Revkin, 51, heads YEDID—The Association for Community Empowerment—a citizen-rights organization she founded eight years ago, inspired by an old dream. She had met Cheeks while working as a social-work student in Baltimore to revive the defunct Baltimore Welfare Rights Organization, a national movement of welfare mothers, in 1976. “There was nothing I wanted more than to do what I was doing in welfare rights,” Revkin says.
Instead, in 1983, she made aliyah to a kibbutz to “live my ideals instead of preach about them.” But an ad from the New Israel Fund looking for someone to start an organization that would help social-change NGOs do their jobs better lured her to Jerusalem. Revkin founded Shatil, the New Israel Fund’s Empowerment and Training Center for Social Change Organizations in Israel, keeping her firstborn son in a playpen by her desk. She headed it for 14 years, during which she saw the Israeli volunteer world grow from 50 organizations to more than a thousand.

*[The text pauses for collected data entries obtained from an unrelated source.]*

(* ===== verification/EvmFrames.v ===== *)
(** * Calls

    The calls and creations of [evm.go] around the code they run: what they leave when the code
    behaves, with the snapshots they revert to. *)

From S2P Require Import Prelude Rlp AccountKey EvmWord EvmCode EvmMem EvmParams EvmState EvmGas EvmOps EvmTable EvmRun.
From S2P Require Import EvmSpec EvmInv EvmPlain EvmCost EvmStep EvmCalls EvmLoop.

Module Frames.
Export Loop.

Section frames.
Context {word : Uint256} {wspec : Uint256Spec} {vms : VMState} {rel : StateRel}.
Context (hash : bytes -> Hash) {laws : StateLaws hash} (hash_inj : Inj (=) (=) hash).

(** ** Machines *)

(** Nothing that can be read has changed. *)
Definition still (e e' : EVM) : Prop := evm_rel hash e e' /\ alike (evm_StateDB e) (evm_StateDB e').
(** The snapshot [id] leads back to the state of [e0]. *)
Definition snapped (e0 : EVM) (id : Z) (e : EVM) : Prop :=
  evm_rel hash e0 e /\ exists g, ext (evm_StateDB e0) g /\ alike (evm_StateDB e0) g /\ within id g (evm_StateDB e).

Lemma still_refl e : evm_ok hash e -> still e e.
Proof using laws. intros He. split; [by apply evm_rel_refl|done]. Qed.
Lemma still_trans e1 e2 e3 : still e1 e2 -> still e2 e3 -> still e1 e3.
Proof using laws. intros [H1 S1] [H2 S2]. split; [by eapply (evm_rel_trans hash)|by etransitivity]. Qed.
Lemma still_ok e e' : still e e' -> evm_ok hash e'.
Proof. intros [H _]. by eapply evm_rel_ok. Qed.
Lemma snapped_step e0 id e e' : snapped e0 id e -> evm_rel hash e e' -> snapped e0 id e'.
Proof using laws.
  intros [H1 (g & Hx & Hs & Hw)] H2. split; [by eapply (evm_rel_trans hash)|]. exists g. split_and!; try done. by apply (er_ext _ _ _ H2).
Qed.
Lemma snapped_ok e0 id e : snapped e0 id e -> evm_ok hash e.
Proof. intros [H _]. by eapply evm_rel_ok. Qed.
Lemma snapped_ro e0 id e : snapped e0 id e -> evm_readOnly e = evm_readOnly e0.
Proof. intros [H _]. by apply H. Qed.

(** Rules. *)
Lemma ewp_read {A} (E : Prop) (f : DB -> A * DB) (Q : A -> EVM -> Prop) e : evm_ok hash e -> reads f ->
  (forall e', still e e' -> e' = setDB (f (evm_StateDB e)).2 e -> Q (f (evm_StateDB e)).1 e') -> ewp E (stRead f) Q e.
Proof using laws.
  intros He Hf HQ. eapply (ewp_stRead hash); [by apply (evm_rel_refl hash)|done|]. intros a e' <- Hr Heq. apply HQ; [|done]. split; [done|]. subst e'.
  apply Hf, He.
Qed.
Lemma ewp_do (E : Prop) (f : DB -> DB) (Q : unit -> EVM -> Prop) e : evm_ok hash e -> changes f -> (evm_readOnly e = true -> quiet f) ->
  (forall e', evm_rel hash e e' -> Q tt e') -> ewp E (stDo f) Q e.
Proof using laws. intros He Hf Hq HQ. eapply (ewp_stDo hash); [by apply (evm_rel_refl hash)|done|done|]. intros e' Hr _. by apply HQ. Qed.
Lemma ewp_get {A} (E : Prop) (f : EVM -> A) Q e : Q (f e) e -> ewp E (evmGet f) Q e.
Proof. done. Qed.
Lemma ewp_modify (E : Prop) f Q e : Q tt (f e) -> ewp E (evmModify f) Q e.
Proof. done. Qed.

Her social activism is a multigenerational family affair. Revkin’s father, an activist in the Lithograph Operators Union, took her to a local ballpark every Sunday morning when she was five to protest the fact that black players were not allowed in the leagues.
“I would whine, ‘How long do we have to stay here? It’s hot.’ And he would say, ‘Until we win.’ More than anything, that statement focused and directed me. We see something that needs to be done and we do it till we win. Sometimes it’s really hard, but you can’t give up.”
In 22 Citizen Rights Centers throughout Israel, YEDID works to empower the poor on the level of individual needs (“you can’t work with poor people if they don’t have food on the table”), policy change and community programs. The eight-year-old organization drafted Israel’s hot-lunch bill after Revkin encountered a mother at their Sderot center who was crying because she couldn’t send her son to school. His classmates had discovered there was nothing between the two pieces of bread he took to school for lunch and laughed at him. “I said, ‘We should ensure that each kid has at least one meal a day,’ ” Revkin recalls.
The program is now being incrementally implemented in schools throughout the country. Among its many other achievements, YEDID convinced the finance ministry to start a pilot program that will allow 1,200 welfare mothers to pursue higher education without losing their benefits (the law now stipulates that welfare moms cannot study).
“Eight years it took,” says Revkin, echoing the Yiddish she learned when her grandmother read her the then-socialist Daily Forward in Yiddish every morning. “You could give up a million times in eight years.” She smiles, recalling her father’s dictum. “But you’re not supposed to give up.
“I like to make things happen that everyone says can’t happen.”
Revkin is proudest of the fact that YEDID is the largest national organization doing community organization on the local level, with native Israelis, Ethiopians, Russians and Arabs, and is managed by a nearly all-women leadership team. In her vision, people who are different from each other would come together around common goals and affect the systems that affect their lives.
“It was a dream,” she says. “And it happened.”